Many of our policy are dictated through more economic standards of cost-benefit analysis. This allows us to essentially weigh the pros and cons and come to an intelligent conclusion which handles the matter properly. 


Major Environmental Laws:


Various major environmental laws protect the world around us and allow us to drink clean water, breath clean air, eat clean food, etc. The following are our most important and major environmental laws:


National Environmental Policy Act (NEPA) (1969); establishes public oversight


The Clean Air Act (1970); regulates air emissions


The Clean Water Act (1972); protects surface water


The Endangered Species Act (1973); protects wildlife


The Superfund Act (1980); lists hazardous sites


How Policies are Made:


There are important governmental steps made in-order-to create and enforce such laws as the ones mentioned above. Environmental laws can exist on a local level, national level, and international level. In the United States environmental laws (at the federal level) can be modified and placed into effect through the three branches of government; legislative, judicial, and executive. 

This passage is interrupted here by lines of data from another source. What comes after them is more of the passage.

(* ===================================================================== *)
(** * The initial scan and start-up                                       *)
(* ===================================================================== *)

Lemma scan_paths_app (obs : string -> Env) (l1 l2 : list string)
    (file_data : gmap string TrackedFile) :
  scan_paths obs (l1 ++ l2) file_data =
  match scan_paths obs l1 file_data with
  | (file_data', Return _) => scan_paths obs l2 file_data'
  | raised => raised
  end.
Proof.
  revert file_data. induction l1 as [|p l1 IH]; intros file_data; cbn [scan_paths app].
  - reflexivity.
  - destruct (is_valid_file p); [|apply IH].
    destruct (calculate_hash (obs p) p); [apply IH | reflexivity].
Qed.

Lemma scan_files_paths (obs : string -> Env) (root : string) (files : list string)
    (file_data : gmap string TrackedFile) :
  scan_files obs root files file_data
  = scan_paths obs (map (OsPath.join root) files) file_data.
Proof.
  revert file_data. induction files as [|file files IH]; intros file_data.
  - reflexivity.
  - cbn [scan_files map scan_paths]. cbv zeta.
    destruct (is_valid_file (OsPath.join root file)); [|apply IH].
    destruct (calculate_hash _ _); [apply IH | reflexivity].
Qed.

Lemma scan_initial_files_paths (obs : string -> Env) (walk : list (string * list string))
    (file_data : gmap string TrackedFile) :
  scan_initial_files obs walk file_data = scan_paths obs (walk_paths walk) file_data.
Proof.
  revert file_data. induction walk as [|[root files] walk IH]; intros file_data.
  - reflexivity.
  - cbn [scan_initial_files walk_paths flat_map fst snd].
    rewrite scan_paths_app, <- scan_files_paths.
    destruct (scan_files obs root files file_data) as [file_data' [[]|e]].
    + apply IH.
    + reflexivity.
Qed.

Lemma scan_paths_returns (obs : string -> Env) (paths : list string)
    (file_data : gmap string TrackedFile) :
  (scan_paths obs paths file_data).2 = Return tt <->
  (forall p, p ∈ paths -> is_valid_file p = true ->
             exists h, calculate_hash (obs p) p = Return h).
Proof.
  revert file_data. induction paths as [|q paths IH]; intros file_data; cbn [scan_paths].
  - split; [|reflexivity]. intros _ p Hp. inversion Hp.
  - destruct (is_valid_file q) eqn:Hq.
    + destruct (calculate_hash (obs q) q) as [h|e] eqn:Hcalc.
      * rewrite IH. split.
        -- intros Hall p Hp Hvalid. apply elem_of_cons in Hp as [-> | Hp]; eauto.
        -- intros Hall p Hp. apply Hall. apply elem_of_cons. auto.
      * split; [discriminate|]. intros Hall.
        destruct (Hall q) as [h Hh]; [apply elem_of_cons; auto | exact Hq |].
        congruence.
    + rewrite IH. split.
      * intros Hall p Hp Hvalid. apply elem_of_cons in Hp as [-> | Hp]; [congruence|eauto].
      * intros Hall p Hp. apply Hall. apply elem_of_cons. auto.
Qed.

Lemma scan_paths_outside (obs : string -> Env) (paths : list string)
    (file_data : gmap string TrackedFile) (p : string) :
  ~ (p ∈ paths /\ is_valid_file p = true) ->
  (scan_paths obs paths file_data).1 !! p = file_data !! p.
Proof.
  revert file_data. induction paths as [|q paths IH]; intros file_data Hout;
    cbn [scan_paths].
  - reflexivity.
  - assert (Hout' : ~ (p ∈ paths /\ is_valid_file p = true)).
    { intros [Hp Hv]. apply Hout. split; [apply elem_of_cons; auto | exact Hv]. }
    destruct (is_valid_file q) eqn:Hq; [|apply IH, Hout'].
    destruct (calculate_hash (obs q) q); [|reflexivity].
    rewrite IH by exact Hout'. apply lookup_insert_ne.
    intros ->. apply Hout. split; [apply elem_of_cons; auto | exact Hq].
Qed.

Lemma scan_paths_seeds (obs : string -> Env) (paths : list string)
    (file_data file_data' : gmap string TrackedFile) (p : string) :
  scan_paths obs paths file_data = (file_data', Return tt) ->
  p ∈ paths ->
  is_valid_file p = true ->
  exists h,
    calculate_hash (obs p) p = Return h /\
    file_data' !! p = Some (fresh (now (obs p)) (getuser (obs p)) h unchanged).
Proof.
  revert file_data. induction paths as [|q paths IH]; intros file_data Hscan Hp Hvalid.
  - inversion Hp.
  - cbn [scan_paths] in Hscan.
    destruct (decide (p ∈ paths)) as [Hin | Hnotin].
    + destruct (is_valid_file q); [|eauto].
      destruct (calculate_hash (obs q) q); [eauto | discriminate].
    + apply elem_of_cons in Hp as [-> | Hp]; [|contradiction].
      rewrite Hvalid in Hscan.
      destruct (calculate_hash (obs q) q) as [h|e]; [|discriminate].
      exists h. split; [reflexivity|].
      replace file_data' with (scan_paths obs paths
        (<[q := fresh (now (obs q)) (getuser (obs q)) h unchanged]> file_data)).1
        by (rewrite Hscan; reflexivity).
      rewrite scan_paths_outside by tauto. apply lookup_insert_eq.
Qed.

(** X15. The initial scan returns normally exactly when fingerprinting raises
    for none of the trackable paths of the walk: one unreadable file aborts
    the scan. *)
Theorem scan_completes_iff (obs : string -> Env) (walk : list (string * list string))
    (file_data : gmap string TrackedFile) :
  (scan_initial_files obs walk file_data).2 = Return tt <->
  (forall p, p ∈ walk_paths walk -> is_valid_file p = true ->
             exists h, calculate_hash (obs p) p = Return h).
Proof. rewrite scan_initial_files_paths. apply scan_paths_returns. Qed.

(** X16. After a scan that returns normally, every trackable path of the walk
    holds the entry of a seed: status ["unchanged"], the fingerprint,
    timestamp and user observed for that path, and a one-entry history. *)
Theorem scan_seeds_every_trackable_path (obs : string -> Env)
    (walk : list (string * list string))
    (file_data file_data' : gmap string TrackedFile) (p : string) :
  scan_initial_files obs walk file_data = (file_data', Return tt) ->
  p ∈ walk_paths walk ->
  is_valid_file p = true ->
  exists h,
    calculate_hash (obs p) p = Return h /\
    file_data' !! p =
      Some {| timestamp := now (obs p); user := getuser (obs p); hash := h;
              status := unchanged;
              history := [ {| entry_timestamp := now (obs p); entry_hash := h;
                              entry_user := getuser (obs p);
                              entry_status := unchanged |} ] |}.
Proof. rewrite scan_initial_files_paths. apply scan_paths_seeds. Qed.

Lemma small_scan :
  exists file_data',
    scan_initial_files small_tree small_walk ∅ = (file_data', Return tt).
Proof. eexists. vm_compute. reflexivity. Qed.

Lemma scan_seeds_every_trackable_path_witness :
  exists h,
    calculate_hash (small_tree "./.git/config") "./.git/config" = Return h /\
    (scan_initial_files small_tree small_walk ∅).1 !! "./.git/config"%string
    = Some (fresh "2024-01-01 00:00:00" "alice" h unchanged).
Proof.
  apply (scan_seeds_every_trackable_path small_tree small_walk ∅
           (scan_initial_files small_tree small_walk ∅).1 "./.git/config").
  - vm_compute. reflexivity.
  - vm_compute. do 3 right. left.
  - reflexivity.
Defined.

(** X17. The scan, whether it completes or raises, leaves alone every path
    that is not a trackable path of the walk: in particular it never stores
    a path the filter rejects. *)
Theorem scan_touches_only_walk (obs : string -> Env)
    (walk : list (string * list string))
    (file_data : gmap string TrackedFile) (p : string) :
  ~ (p ∈ walk_paths walk /\ is_valid_file p = true) ->
  (scan_initial_files obs walk file_data).1 !! p = file_data !! p.
Proof. rewrite scan_initial_files_paths. apply scan_paths_outside. Qed.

The legislative brand of government establishes the federal laws. Thousands of laws and bill are proposed every year, which must be enacted by Congress and signed by the President to come into effect. It’s important to be involved in our governmental elections and aware of the power an individual can have.


http://thepurporters.files.wordpress.com/2011/04/rfs-graph.png?w=640&h=465&h=465 accessed 5/7/12


The judicial branch resolves legal disputes through recognizing exactly what the law means, if laws have been broken, and whether it violates our constitution. Interpretation and dissection of each law is important in establishing all components and affects of a law. 


The executive brand directs administrative law. The executive branch includes the EPA (Environmental Protection Agency), who are in charge of enforcing their public laws and have direct contact with the President in doing so. 


International Policies:

http://www.hrmi.org/wide_international_policy.jpg accessed 5/7/12

Throughout the past 25 years over 170 international policies have been brought into effect to protect our world. Major international meetings are held to determine these policies, which gather representatives of 113 countries to speak and negotiate on what will be placed into effect. One of the first meetings which sprung many more was in 1972 concerning the Human Environment in Stockholm. Other notable international agreements include: 


The Convention on International Trade in Endangered Species (CITES, 1973)


The Montreal Protocol (1987)


The Basel Convention (1992)


The UN Framework Convention on Climate Change (1994)


Often, international agreements are based around an idea that care about their reputation internationally. 


What Can We Do?:


As citizens, the most important thing we can do is become aware, make others aware, and greatly reduce our consumption of resources. There are many who have devoted their lives and careers to educating others on such topics, and we need as much as we can get. There are various undergraduate and internship opportunities to individuals who find passion in making change. We need to make it a priority to educate ourselves and others in any way we can to help support the longevity of ourselves, our planet, and all of the organisms that share it with us.